(* ===== verification/FolderBrowse.v ===== *)
(** * FolderBrowse: the folder a device page shows (src/folderbrowse.c)

    Per mode the subpath below the CD and DVD folders, its depth and a flag that asks for one
    rescan. The three static arrays are one list of records; the page rescans through
    [sbReadList] of GameList with the subpath. *)
From S2P Require Import Prelude CLib BootCnf GameList.

Definition FOLDER_DEPTH_MAX : Z := 8.
(** enum IO_MODES *)
Definition BDM_MODE : Z := 0.
Definition BDM_MODE_LAST : Z := 7.
Definition MMCE_MODE : Z := 11.
Definition UDPFS_MODE : Z := 13.
Definition MODE_COUNT : Z := 15.

Record folder_state := Folder {
  folderSub : bytes;
  folderDirtyFlag : bool;
  folderLevels : Z;
}.

Definition folderModeSupported (mode : Z) : bool := ((BDM_MODE <=? mode) && (mode <=? BDM_MODE_LAST)) || (mode =? MMCE_MODE) || (mode =? UDPFS_MODE).

#[local] Notation pages := (list folder_state).
Definition at_root : folder_state := Folder [] false 0.
Definition no_folders : pages := replicate (Z.to_nat MODE_COUNT) at_root.

Section Browse.
Context (gEnableFolderNav : bool).

Definition refused (mode : Z) : bool := negb gEnableFolderNav || (mode <? 0) || (MODE_COUNT <=? mode) || negb (folderModeSupported mode).
Definition page (st : pages) (mode : Z) : folder_state := nth (Z.to_nat mode) st at_root.
Definition set_page (st : pages) (mode : Z) (f : folder_state) : pages := <[Z.to_nat mode := f]> st.

Definition folderGetSub (st : pages) (mode : Z) : bytes := if refused mode then [] else folderSub (page st mode).
Definition folderDepth (st : pages) (mode : Z) : Z := if refused mode then 0 else folderLevels (page st mode).

Definition folderDescend (st : pages) (mode : Z) (nm : option bytes) : bool * pages :=
  if refused mode then (false, st)
  else match nm with
  | None | Some [] => (false, st)
  | Some nm =>
    let f := page st mode in
    if FOLDER_DEPTH_MAX <=? folderLevels f then (false, st)
    else
      let joined := match folderSub f with [] => nm | sub => sub ++ bs "/" ++ nm end in
      if (FOLDER_SUB_MAX <=? length joined)%nat then (false, st)
      else (true, set_page st mode (Folder joined true ((folderLevels f + 1) mod 2 ^ 8)))
  end.

(** [strrchr(sub, '/')] *)
Fixpoint last_slash (s : bytes) (i : nat) : option nat :=
  match s with
  | [] => None
  | c :: s => match last_slash s (S i) with Some k => Some k | None => if c =? cSLASH then Some i else None end
  end.

Definition folderAscend (st : pages) (mode : Z) : bool * pages :=
  if refused mode then (false, st)
  else
    let f := page st mode in
    if folderLevels f =? 0 then (false, st)
    else
      let sub := match last_slash (folderSub f) 0 with Some k => take k (folderSub f) | None => [] end in
      (true, set_page st mode (Folder sub true ((folderLevels f - 1) mod 2 ^ 8))).
End Browse.

Definition folderReset (st : pages) (mode : Z) : pages :=
  if (mode <? 0) || (MODE_COUNT <=? mode) then st
  else
    let f := page st mode in
    if negb (bool_decide (folderSub f = [])) || negb (folderLevels f =? 0) then set_page st mode (Folder [] true 0) else st.

Definition folderConsumeDirty (st : pages) (mode : Z) : bool * pages :=
  if (mode <? 0) || (MODE_COUNT <=? mode) || negb (folderDirtyFlag (page st mode)) then (false, st)
  else (true, set_page st mode (Folder (folderSub (page st mode)) false (folderLevels (page st mode)))).

(** ** The path as a stack of names *)

(** the innermost name first *)
Fixpoint joined (stack : list bytes) : bytes :=
  match stack with
  | [] => []
  | [nm] => nm
  | nm :: stack => joined stack ++ bs "/" ++ nm
  end.

Definition segment (nm : bytes) : Prop := nm <> [] /\ cSLASH ∉ nm.

(** what a page's state means *)
Record shows (f : folder_state) (a : list bytes * bool) : Prop := {
  sh_sub : folderSub f = joined a.1;
  sh_levels : folderLevels f = Z.of_nat (length a.1);
  sh_names : Forall segment a.1;
  sh_depth : Z.of_nat (length a.1) <= FOLDER_DEPTH_MAX;
  sh_fits : (length (joined a.1) < FOLDER_SUB_MAX)%nat;
  sh_dirty : folderDirtyFlag f = a.2;
}.

Inductive event := Descend (nm : bytes) | Ascend | Reset | Consume.

Definition do_event (nav : bool) (mode : Z) (st : pages) (e : event) : pages :=
  match e with
  | Descend nm => (folderDescend nav st mode (Some nm)).2
  | Ascend => (folderAscend nav st mode).2
  | Reset => folderReset st mode
  | Consume => (folderConsumeDirty st mode).2
  end.

(** the stack, and whether it changed since the last rescan: a push that is too deep or too
    long is refused *)
Definition abstract_event (a : list bytes * bool) (e : event) : list bytes * bool :=
  let '(stack, dirty) := a in
  match e with
  | Descend nm => if (Z.of_nat (length stack) <? FOLDER_DEPTH_MAX) && (length (joined (nm :: stack)) <? FOLDER_SUB_MAX)%nat then (nm :: stack, true) else a
  | Ascend => match stack with [] => a | _ :: stack => (stack, true) end
  | Reset => match stack with [] => a | _ => ([], true) end
  | Consume => (stack, false)
  end.

Definition event_ok (e : event) : Prop := match e with Descend nm => segment nm | _ => True end.

(** ** Lemmas *)

Lemma joined_cons nm stack : joined (nm :: stack) = match joined stack with [] => match stack with [] => nm | _ => bs "/" ++ nm end | s => s ++ bs "/" ++ nm end.
Proof. destruct stack as [|a stack]; [done|]. change (joined (nm :: a :: stack)) with (joined (a :: stack) ++ bs "/" ++ nm). by destruct (joined (a :: stack)). Qed.

Lemma joined_nonempty stack : Forall segment stack -> joined stack = [] <-> stack = [].
Proof.
  intros H. split; [|by intros ->]. destruct H as [|nm stack [Hn _] H]; [done|]. destruct stack as [|a stack]; [done|].
  change (joined (nm :: a :: stack)) with (joined (a :: stack) ++ bs "/" ++ nm). intros E. apply app_eq_nil in E as [_ E]. done.
Qed.

Lemma joined_push nm stack : Forall segment stack -> joined (nm :: stack) = match joined stack with [] => nm | s => s ++ bs "/" ++ nm end.
Proof.
  intros H. rewrite joined_cons. destruct (joined stack) eqn:E; [|done]. apply joined_nonempty in E; [|done]. by subst.
Qed.

Lemma last_slash_none s i : cSLASH ∉ s -> last_slash s i = None.
Proof.
  revert i. induction s as [|c s IH]; intros i H; [done|]. cbn [last_slash]. apply not_elem_of_cons in H as [Hc Hs]. rewrite IH by done. destruct (Z.eqb_spec c cSLASH); [congruence|done].
Qed.

Lemma last_slash_app s nm i : cSLASH ∉ nm -> last_slash (s ++ cSLASH :: nm) i = Some (i + length s)%nat.
Proof.
  intros H. revert i. induction s as [|c s IH]; intros i; cbn [app last_slash length].
  - rewrite last_slash_none by done. rewrite Z.eqb_refl. f_equal. lia.
  - rewrite IH. f_equal. lia.
Qed.

Lemma cut_last nm stack : Forall segment (nm :: stack) ->
  match last_slash (joined (nm :: stack)) 0 with Some k => take k (joined (nm :: stack)) | None => [] end = joined stack.
Proof.
  intros [[_ Hn] Hs]%Forall_cons. rewrite joined_push by done. destruct (joined stack) as [|c s] eqn:E; [by rewrite last_slash_none|].
  change (bs "/" ++ nm) with (cSLASH :: nm). rewrite last_slash_app by done. rewrite Nat.add_0_l. by rewrite take_app_length.
Qed.

Lemma joined_tail_le nm stack : Forall segment (nm :: stack) -> (length (joined stack) <= length (joined (nm :: stack)))%nat.
Proof. intros [_ Hs]%Forall_cons. rewrite joined_push by done. destruct (joined stack) as [|c s]; [cbn; lia|]. rewrite length_app. lia. Qed.

Section Pages.
Context (nav : bool) (st : pages) (mode : Z).
Hypothesis (Hlen : length st = Z.to_nat MODE_COUNT) (Hmode : refused nav mode = false).

Lemma mode_range : 0 <= mode < MODE_COUNT.
Proof. clear Hlen st. unfold refused in Hmode. destruct (Z.ltb_spec mode 0), (Z.leb_spec MODE_COUNT mode); rewrite ?orb_true_r in Hmode; cbn in Hmode; try discriminate; lia. Qed.

Lemma page_set f : page (set_page st mode f) mode = f.
Proof. unfold page, set_page. pose proof mode_range. apply nth_lookup_Some. apply list_lookup_insert_eq. unfold MODE_COUNT in *. lia. Qed.

Lemma page_set_other m f : 0 <= m -> m <> mode -> page (set_page st mode f) m = page st m.
Proof. clear Hlen. unfold page, set_page. pose proof mode_range. intros Hm Hne. rewrite !nth_lookup. rewrite list_lookup_insert_ne by lia. done. Qed.
End Pages.

(** one event on the page is one event on the stack, and touches no other page *)
Lemma event_refines (nav : bool) (st : pages) (mode : Z) (a : list bytes * bool) (e : event) :
  length st = Z.to_nat MODE_COUNT -> refused nav mode = false -> shows (page st mode) a -> event_ok e ->
  let st' := do_event nav mode st e in
  shows (page st' mode) (abstract_event a e) /\ length st' = Z.to_nat MODE_COUNT /\ (forall m, 0 <= m -> m <> mode -> page st' m = page st m).
Proof.
  intros Hlen Hm Hs He. cbn zeta. pose proof (mode_range nav mode Hm) as Hr.
  assert (Hset : forall f, length (set_page st mode f) = Z.to_nat MODE_COUNT) by (intros f; unfold set_page; by rewrite length_insert).
  assert (Hput : forall f a', shows f a' -> shows (page (set_page st mode f) mode) a' /\ length (set_page st mode f) = Z.to_nat MODE_COUNT /\ (forall m, 0 <= m -> m <> mode -> page (set_page st mode f) m = page st m)).
  { intros f a' Hf. rewrite (page_set nav st mode Hlen Hm). split; [done|]. split; [done|]. intros m H1 H2. by apply (page_set_other nav st mode Hm). }
  destruct a as [stack dirty]. destruct Hs as [Hsub Hlev Hn Hd Hf Hdirty]. cbn [fst snd] in *. assert (Hin : (mode <? 0) || (MODE_COUNT <=? mode) = false).
  { destruct (Z.ltb_spec mode 0); [lia|]. destruct (Z.leb_spec MODE_COUNT mode); [lia|done]. }
  destruct e as [nm| | |]; cbn [do_event abstract_event event_ok] in *.
  - unfold folderDescend. rewrite Hm. assert (Hj : joined (nm :: stack) = match folderSub (page st mode) with [] => nm | sub => sub ++ bs "/" ++ nm end) by (rewrite Hsub; by apply joined_push).
    destruct nm as [|c nm]; [by destruct He|]. cbn zeta. rewrite <- Hj. rewrite Hlev.
    destruct (Z.leb_spec FOLDER_DEPTH_MAX (Z.of_nat (length stack))) as [H1|H1]; [rewrite (proj2 (Z.ltb_ge _ _)) by done; by split|].
    rewrite (proj2 (Z.ltb_lt _ _)) by done. cbn [andb]. destruct (Nat.leb_spec FOLDER_SUB_MAX (length (joined ((c :: nm) :: stack)))) as [H2|H2]; [rewrite (proj2 (Nat.ltb_ge _ _)) by done; by split|].
    rewrite (proj2 (Nat.ltb_lt _ _)) by done. cbn [snd]. apply Hput. unfold FOLDER_DEPTH_MAX in *. constructor; cbn [fst snd folderSub folderLevels folderDirtyFlag]; [done| |by constructor| |done|done]; cbn [length].
    + rewrite Z.mod_small by (change (2 ^ 8) with 256; lia). lia.
    + unfold FOLDER_DEPTH_MAX. lia.
  - unfold folderAscend. rewrite Hm. cbn zeta. rewrite Hlev. destruct stack as [|nm stack]; [by split|]. cbn [length]. rewrite (proj2 (Z.eqb_neq _ _)) by lia. cbn [snd]. apply Hput. rewrite Hsub, cut_last by done.
    pose proof (joined_tail_le nm stack Hn). cbn [length] in Hd. unfold FOLDER_DEPTH_MAX in *. constructor; cbn [fst snd folderSub folderLevels folderDirtyFlag]; [done| |by apply Forall_cons in Hn as [_ Hn]| |lia|done].
    + rewrite Z.mod_small by (change (2 ^ 8) with 256; lia). lia.
    + unfold FOLDER_DEPTH_MAX. lia.
  - unfold folderReset. rewrite Hin. rewrite Hsub, Hlev. destruct stack as [|nm stack].
    + change (negb (bool_decide (joined [] = [])) || negb (Z.of_nat (length (@nil bytes)) =? 0)) with false. by split.
    + cbn [length]. rewrite (proj2 (Z.eqb_neq _ _)) by lia. rewrite orb_true_r. apply Hput. constructor; cbn [fst snd joined length folderSub folderLevels folderDirtyFlag]; [done|done|constructor|done|unfold FOLDER_SUB_MAX; lia|done].
  - unfold folderConsumeDirty. rewrite Hin, Hdirty. cbn [orb]. destruct dirty; cbn [negb snd].
    + apply Hput. by constructor.
    + by split.
Qed.

Lemma events_refine nav mode : refused nav mode = false -> forall es st a, length st = Z.to_nat MODE_COUNT -> shows (page st mode) a -> Forall event_ok es ->
  shows (page (fold_left (do_event nav mode) es st) mode) (fold_left abstract_event es a) /\ (forall m, 0 <= m -> m <> mode -> page (fold_left (do_event nav mode) es st) m = page st m).
Proof.
  intros Hm. induction es as [|e es IH]; intros st a Hlen Hs He; [by split|]. apply Forall_cons in He as [He Hes]. cbn [fold_left].
  destruct (event_refines nav st mode a e Hlen Hm Hs He) as (H1 & H2 & H3). destruct (IH _ _ H2 H1 Hes) as [H4 H5]. split; [done|]. intros m Hm1 Hm2. rewrite H5 by done. by apply H3.
Qed.

Lemma page_initial m : page no_folders m = at_root.
Proof. unfold page, no_folders. rewrite nth_lookup. destruct (_ !! _) eqn:E; [|done]. by apply lookup_replicate in E as [-> _]. Qed.

Lemma shows_root : shows at_root ([], false).
Proof. constructor; cbn; [done|done|constructor|unfold FOLDER_DEPTH_MAX; lia|unfold FOLDER_SUB_MAX; lia|done]. Qed.

(** the directories of the stack, outermost first *)
Lemma joined_path stack : Forall segment stack -> match joined stack with [] => [] | s => bs "/" ++ s end = concat (map (fun nm => bs "/" ++ nm) (rev stack)).
Proof.
  induction stack as [|nm stack IH]; intros H; [done|]. assert (H' := H). apply Forall_cons in H as [[Hn _] Hs]. rewrite joined_push by done. cbn [rev]. rewrite map_app, concat_app. cbn [map concat]. rewrite app_nil_r. rewrite <- IH by done.
  destruct (joined stack) as [|c s] eqn:E; [by destruct nm|]. by destruct (c :: s).
Qed.

(** ** Properties *)

(** Whatever folders are entered, left and reset, the subpath of a page is the stack of the
    names entered, at most eight and as long as fits; the page asks for a rescan exactly when
    the stack changed since the last one; no other page changes; and the directories a rescan
    reads are those of the stack, as far as the path fits. *)
Theorem folders_follow_stack (nav : bool) (mode : Z) (es : list event) (prefix dir : bytes) :
  refused nav mode = false -> Forall event_ok es ->
  let st := fold_left (do_event nav mode) es no_folders in
  let a := fold_left abstract_event es ([], false) in
  shows (page st mode) a /\ (forall m, 0 <= m -> m <> mode -> page st m = at_root) /\ (folderConsumeDirty st mode).1 = a.2 /\
  browse_dir prefix dir (Some (folderGetSub nav st mode)) = bufcpy 256 (prefix ++ dir ++ concat (map (fun nm => bs "/" ++ nm) (rev a.1))).
Proof.
  intros Hm He. cbn zeta. pose proof (mode_range nav mode Hm) as Hr. destruct (events_refine nav mode Hm es no_folders ([], false)) as [Hs Ho]; [done|rewrite page_initial; exact shows_root|done|].
  split; [exact Hs|]. split; [intros m H1 H2; rewrite Ho by done; apply page_initial|]. destruct Hs as [Hsub _ Hn _ _ Hd]. split.
  - unfold folderConsumeDirty. rewrite (proj2 (Z.ltb_ge _ _)) by lia. rewrite (proj2 (Z.leb_gt _ _)) by lia. cbn [orb]. rewrite Hd. by destruct (_.2).
  - unfold browse_dir, folderGetSub. rewrite Hm. cbn [default from_option id]. rewrite Hsub. rewrite <- joined_path by done. destruct (joined _) as [|c s]; [rewrite bool_decide_true by done; by rewrite app_nil_r|]. rewrite bool_decide_false by done. reflexivity.
Qed.

Lemma folders_follow_stack_witness : let st := fold_left (do_event true MMCE_MODE) [Descend (bs "RPGs"); Consume; Descend (bs "SNES"); Ascend; Descend (bs "PSX")] no_folders in
  browse_dir (bs "mmce0:") (bs "CD") (Some (folderGetSub true st MMCE_MODE)) = bs "mmce0:CD/RPGs/PSX" /\ (folderConsumeDirty st MMCE_MODE).1 = true.
Proof.
  destruct (folders_follow_stack true MMCE_MODE [Descend (bs "RPGs"); Consume; Descend (bs "SNES"); Ascend; Descend (bs "PSX")] (bs "mmce0:") (bs "CD")) as (_ & _ & H1 & H2); [reflexivity| |split; [exact H2|exact H1]].
  repeat constructor; try done; apply (bool_decide_unpack _); vm_compute; exact I.
Defined.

What you have to do » Pull out every line of the records that includes the string "long".

The answer »
    long is refused *)
    names entered, at most eight and as long as fits; the page asks for a rescan exactly when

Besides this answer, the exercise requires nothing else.